(** Whole numbers are ordered as their floats. *)
Lemma int_bits_mono a b : 0 < a -> a < b -> b < 2 ^ 53 -> int_bits a < int_bits b.
Proof.
  intros Ha Hab Hb. pose proof (full_mantissa a ltac:(lia)). pose proof (full_mantissa b ltac:(lia)). assert (digits a <= digits b) by (unfold digits; pose proof (Z.log2_le_mono a b); lia). unfold int_bits in *. destruct (decide (digits a = digits b)) as [E|]; [|lia]. rewrite E in *. assert (0 < 2 ^ (53 - digits b)) by (apply Z.pow_pos_nonneg; [lia|]; assert (digits b <= 53) by (apply digits_le; lia); lia). nia.
Qed.
Lemma of_int_range n : 0 <= n < 2 ^ 53 -> 0 <= of_int n < 1076 * 2 ^ 52.
Proof. intros Hn. destruct (decide (n = 0)) as [->|]; [rewrite of_int_0; lia|]. rewrite of_int_pos by lia. pose proof (int_bits_range n). lia. Qed.
Lemma of_int_mono a b : 0 <= a -> a < b -> b < 2 ^ 53 -> of_int a < of_int b.
Proof. intros Ha Hab Hb. destruct (decide (a = 0)) as [->|]; [rewrite of_int_0, of_int_pos by lia; pose proof (int_bits_range b); lia|]. rewrite !of_int_pos by lia. apply int_bits_mono; lia. Qed.
Lemma of_int_inj a b : 0 <= a < 2 ^ 53 -> 0 <= b < 2 ^ 53 -> of_int a = of_int b -> a = b.
Proof. intros Ha Hb E. destruct (Z.lt_trichotomy a b) as [H|[H|H]]; [|done|]; apply of_int_mono in H; lia. Qed.
Lemma fval_int n : 0 <= n < 2 ^ 53 -> fval (of_int n) = of_int n.
Proof. intros Hn. pose proof (of_int_range n Hn). unfold fval. rewrite (proj2 (Z.leb_gt _ _)) by lia. apply fmag_small. lia. Qed.
Lemma int_finite n : 0 <= n < 2 ^ 53 -> isNaN (of_int n) = false /\ isInf (of_int n) = false.
Proof. intros Hn. pose proof (of_int_range n Hn). unfold isNaN, isInf. rewrite fmag_small by lia. rewrite Z.ltb_ge, Z.eqb_neq. lia. Qed.
Lemma flt_int a b : 0 <= a < 2 ^ 53 -> 0 <= b < 2 ^ 53 -> flt (of_int a) (of_int b) = (a <? b).
Proof.
  intros Ha Hb. unfold flt. rewrite (proj1 (int_finite a Ha)), (proj1 (int_finite b Hb)), !fval_int by done. cbn [negb andb]. destruct (Z.ltb_spec a b); [rewrite Z.ltb_lt; apply of_int_mono; lia|]. rewrite Z.ltb_ge. destruct (decide (a = b)) as [->|]; [done|]. apply Z.lt_le_incl, of_int_mono; lia.
Qed.
Lemma feq_int_0 n : 0 <= n < 2 ^ 53 -> feq (of_int n) 0 = (n =? 0).
Proof.
  intros Hn. pose proof (of_int_range n Hn). rewrite feq_fval; [|unfold is_u64; lia|unfold is_u64; lia|exact (proj1 (int_finite n Hn))|reflexivity]. rewrite (fval_int n Hn). change (fval 0) with 0. destruct (Z.eqb_spec n 0) as [->|Hne]; [done|]. apply Z.eqb_neq. pose proof (of_int_mono 0 n). rewrite of_int_0 in *. lia.
Qed.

+===+

- _GOAL OF THE EXERCISE_
Exactly the lines from the one containing "Lemma of_int_range n" through the end of the listing should be reproduced, both ends included and nothing more.

- _ANSWER SPACE_
Lemma of_int_range n : 0 <= n < 2 ^ 53 -> 0 <= of_int n < 1076 * 2 ^ 52.
Proof. intros Hn. destruct (decide (n = 0)) as [->|]; [rewrite of_int_0; lia|]. rewrite of_int_pos by lia. pose proof (int_bits_range n). lia. Qed.
Lemma of_int_mono a b : 0 <= a -> a < b -> b < 2 ^ 53 -> of_int a < of_int b.
Proof. intros Ha Hab Hb. destruct (decide (a = 0)) as [->|]; [rewrite of_int_0, of_int_pos by lia; pose proof (int_bits_range b); lia|]. rewrite !of_int_pos by lia. apply int_bits_mono; lia. Qed.
Lemma of_int_inj a b : 0 <= a < 2 ^ 53 -> 0 <= b < 2 ^ 53 -> of_int a = of_int b -> a = b.
Proof. intros Ha Hb E. destruct (Z.lt_trichotomy a b) as [H|[H|H]]; [|done|]; apply of_int_mono in H; lia. Qed.
Lemma fval_int n : 0 <= n < 2 ^ 53 -> fval (of_int n) = of_int n.
Proof. intros Hn. pose proof (of_int_range n Hn). unfold fval. rewrite (proj2 (Z.leb_gt _ _)) by lia. apply fmag_small. lia. Qed.
Lemma int_finite n : 0 <= n < 2 ^ 53 -> isNaN (of_int n) = false /\ isInf (of_int n) = false.
Proof. intros Hn. pose proof (of_int_range n Hn). unfold isNaN, isInf. rewrite fmag_small by lia. rewrite Z.ltb_ge, Z.eqb_neq. lia. Qed.
Lemma flt_int a b : 0 <= a < 2 ^ 53 -> 0 <= b < 2 ^ 53 -> flt (of_int a) (of_int b) = (a <? b).
Proof.
  intros Ha Hb. unfold flt. rewrite (proj1 (int_finite a Ha)), (proj1 (int_finite b Hb)), !fval_int by done. cbn [negb andb]. destruct (Z.ltb_spec a b); [rewrite Z.ltb_lt; apply of_int_mono; lia|]. rewrite Z.ltb_ge. destruct (decide (a = b)) as [->|]; [done|]. apply Z.lt_le_incl, of_int_mono; lia.
Qed.
Lemma feq_int_0 n : 0 <= n < 2 ^ 53 -> feq (of_int n) 0 = (n =? 0).
Proof.
  intros Hn. pose proof (of_int_range n Hn). rewrite feq_fval; [|unfold is_u64; lia|unfold is_u64; lia|exact (proj1 (int_finite n Hn))|reflexivity]. rewrite (fval_int n Hn). change (fval 0) with 0. destruct (Z.eqb_spec n 0) as [->|Hne]; [done|]. apply Z.eqb_neq. pose proof (of_int_mono 0 n). rewrite of_int_0 in *. lia.
Qed.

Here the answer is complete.